Where does the word "Lemma" appear in the entries below? Copy each line that holds it.
- - - - -
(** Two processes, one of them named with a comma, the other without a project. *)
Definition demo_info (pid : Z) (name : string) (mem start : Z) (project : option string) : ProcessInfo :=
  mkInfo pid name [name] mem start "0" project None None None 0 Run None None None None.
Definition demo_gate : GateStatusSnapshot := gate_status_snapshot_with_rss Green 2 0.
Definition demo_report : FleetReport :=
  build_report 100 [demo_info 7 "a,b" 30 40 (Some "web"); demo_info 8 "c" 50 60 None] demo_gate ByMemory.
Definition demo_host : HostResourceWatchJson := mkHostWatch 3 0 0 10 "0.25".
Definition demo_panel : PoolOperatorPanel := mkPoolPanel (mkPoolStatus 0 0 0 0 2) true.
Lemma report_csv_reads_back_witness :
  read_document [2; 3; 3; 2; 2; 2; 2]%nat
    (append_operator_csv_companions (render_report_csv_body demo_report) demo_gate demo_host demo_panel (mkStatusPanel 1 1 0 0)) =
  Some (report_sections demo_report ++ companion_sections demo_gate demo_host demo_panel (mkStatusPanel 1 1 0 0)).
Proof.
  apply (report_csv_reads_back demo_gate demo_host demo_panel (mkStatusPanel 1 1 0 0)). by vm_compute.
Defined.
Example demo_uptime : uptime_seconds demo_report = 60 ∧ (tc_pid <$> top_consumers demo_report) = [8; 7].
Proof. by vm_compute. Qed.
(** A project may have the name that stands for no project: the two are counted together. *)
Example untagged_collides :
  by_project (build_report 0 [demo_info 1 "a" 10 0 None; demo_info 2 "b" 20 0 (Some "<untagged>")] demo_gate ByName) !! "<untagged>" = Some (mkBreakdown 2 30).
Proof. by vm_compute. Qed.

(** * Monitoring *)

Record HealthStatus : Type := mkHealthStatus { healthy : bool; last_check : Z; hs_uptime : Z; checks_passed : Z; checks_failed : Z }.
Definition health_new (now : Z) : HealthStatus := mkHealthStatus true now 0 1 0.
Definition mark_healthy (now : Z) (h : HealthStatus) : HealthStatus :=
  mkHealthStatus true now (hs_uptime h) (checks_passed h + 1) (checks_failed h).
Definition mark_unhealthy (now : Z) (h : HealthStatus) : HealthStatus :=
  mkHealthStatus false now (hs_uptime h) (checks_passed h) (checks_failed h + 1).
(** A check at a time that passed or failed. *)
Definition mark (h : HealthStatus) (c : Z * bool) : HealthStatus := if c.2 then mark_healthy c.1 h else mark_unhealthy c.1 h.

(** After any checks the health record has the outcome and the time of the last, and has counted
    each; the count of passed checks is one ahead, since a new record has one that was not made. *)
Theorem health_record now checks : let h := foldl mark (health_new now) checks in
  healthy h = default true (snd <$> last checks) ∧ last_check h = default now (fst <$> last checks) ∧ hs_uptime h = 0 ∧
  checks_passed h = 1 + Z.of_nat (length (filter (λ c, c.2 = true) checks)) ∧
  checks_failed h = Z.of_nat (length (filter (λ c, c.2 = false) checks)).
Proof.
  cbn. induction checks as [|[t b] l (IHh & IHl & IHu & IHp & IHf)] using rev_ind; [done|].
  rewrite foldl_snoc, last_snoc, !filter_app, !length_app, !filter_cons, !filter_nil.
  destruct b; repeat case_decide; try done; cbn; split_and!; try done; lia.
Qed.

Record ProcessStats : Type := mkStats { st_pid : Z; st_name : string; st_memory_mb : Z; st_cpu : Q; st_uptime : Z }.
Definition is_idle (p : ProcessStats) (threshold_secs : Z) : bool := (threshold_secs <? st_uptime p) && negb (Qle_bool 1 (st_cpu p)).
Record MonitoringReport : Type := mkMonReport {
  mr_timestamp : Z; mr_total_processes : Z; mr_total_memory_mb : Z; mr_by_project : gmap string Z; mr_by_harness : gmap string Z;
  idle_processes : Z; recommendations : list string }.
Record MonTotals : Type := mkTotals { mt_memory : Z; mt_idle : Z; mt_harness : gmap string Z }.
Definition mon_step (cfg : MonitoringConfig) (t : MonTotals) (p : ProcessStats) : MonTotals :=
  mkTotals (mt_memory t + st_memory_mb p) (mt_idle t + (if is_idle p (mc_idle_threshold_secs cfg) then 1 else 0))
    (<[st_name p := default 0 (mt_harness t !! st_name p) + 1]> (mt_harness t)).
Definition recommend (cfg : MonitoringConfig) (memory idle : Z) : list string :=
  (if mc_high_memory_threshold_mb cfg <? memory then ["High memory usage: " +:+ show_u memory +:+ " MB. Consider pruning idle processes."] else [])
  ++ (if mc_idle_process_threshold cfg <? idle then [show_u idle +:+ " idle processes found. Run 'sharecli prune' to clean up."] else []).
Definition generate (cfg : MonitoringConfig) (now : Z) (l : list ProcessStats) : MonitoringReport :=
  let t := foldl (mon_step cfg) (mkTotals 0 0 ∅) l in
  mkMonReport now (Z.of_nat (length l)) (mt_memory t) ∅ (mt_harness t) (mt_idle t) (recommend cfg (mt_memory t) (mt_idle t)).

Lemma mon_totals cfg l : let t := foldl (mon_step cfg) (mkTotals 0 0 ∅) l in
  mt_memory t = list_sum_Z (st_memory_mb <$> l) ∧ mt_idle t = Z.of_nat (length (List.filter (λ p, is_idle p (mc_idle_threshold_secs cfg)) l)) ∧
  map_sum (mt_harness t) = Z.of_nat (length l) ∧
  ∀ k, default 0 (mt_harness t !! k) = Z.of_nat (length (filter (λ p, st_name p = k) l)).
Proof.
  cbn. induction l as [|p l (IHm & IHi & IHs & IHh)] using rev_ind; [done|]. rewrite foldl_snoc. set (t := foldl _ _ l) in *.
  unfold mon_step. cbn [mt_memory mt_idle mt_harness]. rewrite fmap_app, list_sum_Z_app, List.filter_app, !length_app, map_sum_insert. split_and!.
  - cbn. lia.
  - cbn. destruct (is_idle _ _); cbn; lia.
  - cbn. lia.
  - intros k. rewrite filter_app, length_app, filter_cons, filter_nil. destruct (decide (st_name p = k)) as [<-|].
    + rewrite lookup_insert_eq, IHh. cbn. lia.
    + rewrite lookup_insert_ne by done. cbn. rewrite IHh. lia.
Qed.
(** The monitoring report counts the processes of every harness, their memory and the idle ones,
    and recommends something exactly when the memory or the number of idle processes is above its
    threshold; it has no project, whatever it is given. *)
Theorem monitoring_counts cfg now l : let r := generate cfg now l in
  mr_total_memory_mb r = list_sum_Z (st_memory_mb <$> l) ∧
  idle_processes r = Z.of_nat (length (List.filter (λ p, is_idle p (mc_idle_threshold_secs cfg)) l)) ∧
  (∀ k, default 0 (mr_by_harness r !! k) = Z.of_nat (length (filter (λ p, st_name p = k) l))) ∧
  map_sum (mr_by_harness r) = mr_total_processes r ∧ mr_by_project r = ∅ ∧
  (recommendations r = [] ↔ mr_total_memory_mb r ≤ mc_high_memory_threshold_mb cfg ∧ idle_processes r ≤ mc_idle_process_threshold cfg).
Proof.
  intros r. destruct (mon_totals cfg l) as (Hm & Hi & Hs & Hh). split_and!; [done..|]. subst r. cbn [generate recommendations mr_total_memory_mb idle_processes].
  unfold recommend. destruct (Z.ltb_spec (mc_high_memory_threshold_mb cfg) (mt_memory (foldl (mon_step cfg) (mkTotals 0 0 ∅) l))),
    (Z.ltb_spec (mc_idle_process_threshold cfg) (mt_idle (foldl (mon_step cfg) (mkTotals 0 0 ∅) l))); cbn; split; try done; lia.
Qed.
- - - - -
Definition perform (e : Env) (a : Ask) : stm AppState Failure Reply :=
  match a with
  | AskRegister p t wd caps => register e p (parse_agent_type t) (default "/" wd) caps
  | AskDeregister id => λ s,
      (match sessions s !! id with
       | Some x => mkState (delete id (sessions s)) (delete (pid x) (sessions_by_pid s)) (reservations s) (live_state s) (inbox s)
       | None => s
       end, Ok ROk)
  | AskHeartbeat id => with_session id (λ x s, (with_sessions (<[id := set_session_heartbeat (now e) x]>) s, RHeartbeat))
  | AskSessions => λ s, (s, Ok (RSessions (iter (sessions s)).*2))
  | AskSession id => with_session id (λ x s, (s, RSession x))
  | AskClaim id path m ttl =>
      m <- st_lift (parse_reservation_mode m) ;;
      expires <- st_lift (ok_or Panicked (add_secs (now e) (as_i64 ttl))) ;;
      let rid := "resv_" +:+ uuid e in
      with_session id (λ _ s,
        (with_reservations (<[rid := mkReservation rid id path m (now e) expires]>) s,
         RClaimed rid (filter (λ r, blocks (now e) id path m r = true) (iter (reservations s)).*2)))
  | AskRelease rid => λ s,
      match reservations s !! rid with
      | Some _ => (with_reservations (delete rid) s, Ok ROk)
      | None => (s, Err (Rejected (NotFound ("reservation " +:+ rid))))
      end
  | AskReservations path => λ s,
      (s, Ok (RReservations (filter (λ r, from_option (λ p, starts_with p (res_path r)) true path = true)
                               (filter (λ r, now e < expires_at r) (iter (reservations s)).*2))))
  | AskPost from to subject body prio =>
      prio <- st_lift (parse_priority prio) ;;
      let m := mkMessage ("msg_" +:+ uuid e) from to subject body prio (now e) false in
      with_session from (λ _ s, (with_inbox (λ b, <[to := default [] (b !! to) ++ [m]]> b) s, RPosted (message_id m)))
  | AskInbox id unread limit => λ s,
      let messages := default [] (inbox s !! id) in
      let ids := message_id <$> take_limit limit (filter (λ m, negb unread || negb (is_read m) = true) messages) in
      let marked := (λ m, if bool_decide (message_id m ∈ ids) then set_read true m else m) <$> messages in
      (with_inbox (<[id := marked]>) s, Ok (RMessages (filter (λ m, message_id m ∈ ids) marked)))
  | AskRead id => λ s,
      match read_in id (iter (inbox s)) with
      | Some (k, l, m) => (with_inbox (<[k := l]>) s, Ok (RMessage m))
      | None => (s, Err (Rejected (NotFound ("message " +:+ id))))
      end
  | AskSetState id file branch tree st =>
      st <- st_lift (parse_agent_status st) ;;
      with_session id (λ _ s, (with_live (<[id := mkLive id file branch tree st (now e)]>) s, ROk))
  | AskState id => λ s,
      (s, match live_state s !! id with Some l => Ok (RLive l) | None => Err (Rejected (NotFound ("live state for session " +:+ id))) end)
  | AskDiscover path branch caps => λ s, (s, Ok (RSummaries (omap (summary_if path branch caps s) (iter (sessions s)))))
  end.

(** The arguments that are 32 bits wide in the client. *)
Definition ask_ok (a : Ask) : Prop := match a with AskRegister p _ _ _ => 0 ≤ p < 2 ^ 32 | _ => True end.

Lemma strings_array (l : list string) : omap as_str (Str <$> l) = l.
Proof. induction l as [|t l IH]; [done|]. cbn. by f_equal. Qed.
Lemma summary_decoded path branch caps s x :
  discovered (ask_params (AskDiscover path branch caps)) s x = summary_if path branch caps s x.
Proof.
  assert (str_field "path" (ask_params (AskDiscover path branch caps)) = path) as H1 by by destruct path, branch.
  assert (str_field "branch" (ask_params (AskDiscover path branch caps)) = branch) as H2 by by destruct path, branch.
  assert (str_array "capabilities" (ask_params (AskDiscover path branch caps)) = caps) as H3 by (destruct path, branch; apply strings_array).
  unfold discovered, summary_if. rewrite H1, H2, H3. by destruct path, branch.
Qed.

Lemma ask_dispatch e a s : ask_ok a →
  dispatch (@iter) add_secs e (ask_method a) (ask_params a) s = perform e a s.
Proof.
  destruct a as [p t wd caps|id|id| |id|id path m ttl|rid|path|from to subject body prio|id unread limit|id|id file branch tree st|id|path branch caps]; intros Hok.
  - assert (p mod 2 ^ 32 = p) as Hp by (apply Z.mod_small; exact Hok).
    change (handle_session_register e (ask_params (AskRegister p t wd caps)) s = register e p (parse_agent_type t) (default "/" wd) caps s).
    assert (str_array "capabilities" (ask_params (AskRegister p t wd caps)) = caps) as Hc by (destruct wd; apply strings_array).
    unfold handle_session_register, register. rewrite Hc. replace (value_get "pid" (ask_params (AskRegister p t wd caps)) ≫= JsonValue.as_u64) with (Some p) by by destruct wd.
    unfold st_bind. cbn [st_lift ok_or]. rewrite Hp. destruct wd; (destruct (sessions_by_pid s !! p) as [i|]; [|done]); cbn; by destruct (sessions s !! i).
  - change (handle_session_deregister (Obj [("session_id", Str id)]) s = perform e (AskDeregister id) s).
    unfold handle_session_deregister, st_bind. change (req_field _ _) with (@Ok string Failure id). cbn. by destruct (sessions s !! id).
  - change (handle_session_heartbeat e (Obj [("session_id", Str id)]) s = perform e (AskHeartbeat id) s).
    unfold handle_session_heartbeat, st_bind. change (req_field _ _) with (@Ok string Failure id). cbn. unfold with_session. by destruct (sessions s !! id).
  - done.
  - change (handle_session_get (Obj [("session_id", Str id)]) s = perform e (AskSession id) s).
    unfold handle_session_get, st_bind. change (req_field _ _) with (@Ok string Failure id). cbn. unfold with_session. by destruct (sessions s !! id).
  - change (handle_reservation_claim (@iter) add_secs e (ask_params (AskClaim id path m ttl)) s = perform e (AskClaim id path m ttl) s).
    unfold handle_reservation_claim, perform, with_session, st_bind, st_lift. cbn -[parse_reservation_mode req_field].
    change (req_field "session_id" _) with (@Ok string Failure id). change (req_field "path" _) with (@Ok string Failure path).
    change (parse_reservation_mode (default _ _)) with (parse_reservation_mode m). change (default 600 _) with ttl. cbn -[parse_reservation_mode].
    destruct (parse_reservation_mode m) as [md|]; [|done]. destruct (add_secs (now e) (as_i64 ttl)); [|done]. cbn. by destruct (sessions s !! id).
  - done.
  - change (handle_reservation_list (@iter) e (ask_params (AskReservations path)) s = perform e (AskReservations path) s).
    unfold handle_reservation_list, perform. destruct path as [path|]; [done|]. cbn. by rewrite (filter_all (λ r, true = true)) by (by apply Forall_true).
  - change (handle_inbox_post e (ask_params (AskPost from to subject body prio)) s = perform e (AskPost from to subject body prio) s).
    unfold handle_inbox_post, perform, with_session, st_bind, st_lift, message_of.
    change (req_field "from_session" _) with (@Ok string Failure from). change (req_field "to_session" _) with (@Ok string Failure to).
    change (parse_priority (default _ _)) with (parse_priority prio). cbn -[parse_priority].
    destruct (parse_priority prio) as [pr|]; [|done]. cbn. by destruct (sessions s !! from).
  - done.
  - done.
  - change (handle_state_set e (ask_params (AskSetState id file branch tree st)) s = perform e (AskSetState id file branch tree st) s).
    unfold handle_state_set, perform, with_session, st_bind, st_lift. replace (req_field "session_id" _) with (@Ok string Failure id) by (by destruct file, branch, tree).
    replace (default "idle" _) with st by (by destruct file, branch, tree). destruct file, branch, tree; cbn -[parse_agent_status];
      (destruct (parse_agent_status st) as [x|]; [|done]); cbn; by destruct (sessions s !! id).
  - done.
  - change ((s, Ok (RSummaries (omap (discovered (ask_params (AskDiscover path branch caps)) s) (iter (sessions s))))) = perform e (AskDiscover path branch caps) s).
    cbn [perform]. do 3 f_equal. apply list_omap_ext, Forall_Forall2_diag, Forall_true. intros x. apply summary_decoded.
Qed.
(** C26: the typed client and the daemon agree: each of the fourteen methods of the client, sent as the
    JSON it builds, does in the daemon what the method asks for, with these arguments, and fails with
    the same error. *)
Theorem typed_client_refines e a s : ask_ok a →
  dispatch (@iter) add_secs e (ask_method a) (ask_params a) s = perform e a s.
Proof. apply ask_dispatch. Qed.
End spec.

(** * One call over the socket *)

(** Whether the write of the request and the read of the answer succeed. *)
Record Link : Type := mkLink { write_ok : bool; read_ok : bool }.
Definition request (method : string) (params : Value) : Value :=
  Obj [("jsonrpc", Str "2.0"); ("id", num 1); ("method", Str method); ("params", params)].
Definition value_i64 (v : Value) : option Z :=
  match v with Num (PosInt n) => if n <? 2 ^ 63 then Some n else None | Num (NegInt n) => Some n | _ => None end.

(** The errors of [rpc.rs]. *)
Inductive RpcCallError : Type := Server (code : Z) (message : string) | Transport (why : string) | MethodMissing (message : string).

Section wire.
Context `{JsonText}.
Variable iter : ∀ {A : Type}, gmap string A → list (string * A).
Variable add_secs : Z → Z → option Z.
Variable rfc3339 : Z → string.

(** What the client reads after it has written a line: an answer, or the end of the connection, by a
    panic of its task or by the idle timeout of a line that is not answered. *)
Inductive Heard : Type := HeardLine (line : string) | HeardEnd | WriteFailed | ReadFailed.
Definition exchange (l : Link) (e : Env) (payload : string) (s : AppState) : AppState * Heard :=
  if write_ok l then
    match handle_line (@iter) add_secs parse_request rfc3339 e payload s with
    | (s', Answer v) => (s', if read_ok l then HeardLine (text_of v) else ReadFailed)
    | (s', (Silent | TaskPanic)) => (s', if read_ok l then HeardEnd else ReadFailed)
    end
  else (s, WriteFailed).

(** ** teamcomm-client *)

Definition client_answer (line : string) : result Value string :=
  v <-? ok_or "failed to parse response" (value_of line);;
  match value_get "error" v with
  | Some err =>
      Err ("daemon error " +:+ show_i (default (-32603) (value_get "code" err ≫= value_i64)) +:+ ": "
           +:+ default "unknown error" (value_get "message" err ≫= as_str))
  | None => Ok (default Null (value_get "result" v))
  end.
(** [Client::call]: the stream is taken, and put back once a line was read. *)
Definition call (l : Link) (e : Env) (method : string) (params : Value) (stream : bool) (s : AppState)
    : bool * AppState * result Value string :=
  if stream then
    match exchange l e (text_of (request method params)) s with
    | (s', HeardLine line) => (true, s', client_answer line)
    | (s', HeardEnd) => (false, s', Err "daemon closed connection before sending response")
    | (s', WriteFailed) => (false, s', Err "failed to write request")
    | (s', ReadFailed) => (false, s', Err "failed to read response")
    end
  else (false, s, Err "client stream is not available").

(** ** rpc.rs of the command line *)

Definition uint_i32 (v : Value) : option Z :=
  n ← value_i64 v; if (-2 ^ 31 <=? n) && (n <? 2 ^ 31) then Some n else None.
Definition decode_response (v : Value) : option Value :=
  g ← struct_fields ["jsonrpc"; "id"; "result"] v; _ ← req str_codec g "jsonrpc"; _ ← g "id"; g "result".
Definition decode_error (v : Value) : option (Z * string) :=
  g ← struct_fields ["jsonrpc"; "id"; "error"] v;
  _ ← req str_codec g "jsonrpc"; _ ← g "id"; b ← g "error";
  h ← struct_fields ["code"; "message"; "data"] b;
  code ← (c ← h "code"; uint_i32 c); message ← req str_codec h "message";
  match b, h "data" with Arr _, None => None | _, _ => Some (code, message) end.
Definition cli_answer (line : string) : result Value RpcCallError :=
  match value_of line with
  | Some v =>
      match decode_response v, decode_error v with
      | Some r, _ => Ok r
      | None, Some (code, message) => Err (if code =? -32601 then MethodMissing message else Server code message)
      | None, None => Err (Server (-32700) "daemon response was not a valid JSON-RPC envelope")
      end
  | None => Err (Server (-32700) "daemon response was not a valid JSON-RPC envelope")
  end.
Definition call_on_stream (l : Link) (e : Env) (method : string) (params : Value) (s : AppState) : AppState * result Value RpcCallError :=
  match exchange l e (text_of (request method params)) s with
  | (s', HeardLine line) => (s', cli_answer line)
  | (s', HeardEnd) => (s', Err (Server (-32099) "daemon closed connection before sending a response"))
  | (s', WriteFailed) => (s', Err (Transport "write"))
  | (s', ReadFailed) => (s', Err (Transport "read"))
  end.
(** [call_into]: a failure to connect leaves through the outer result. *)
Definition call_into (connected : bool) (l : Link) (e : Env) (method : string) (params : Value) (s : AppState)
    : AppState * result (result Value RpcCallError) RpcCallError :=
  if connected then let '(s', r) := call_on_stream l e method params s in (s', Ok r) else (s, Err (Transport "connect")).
- - - - -
Written answer =
Lemma report_csv_reads_back_witness :
Lemma mon_totals cfg l : let t := foldl (mon_step cfg) (mkTotals 0 0 ∅) l in
Lemma strings_array (l : list string) : omap as_str (Str <$> l) = l.
Lemma summary_decoded path branch caps s x :
Lemma ask_dispatch e a s : ask_ok a →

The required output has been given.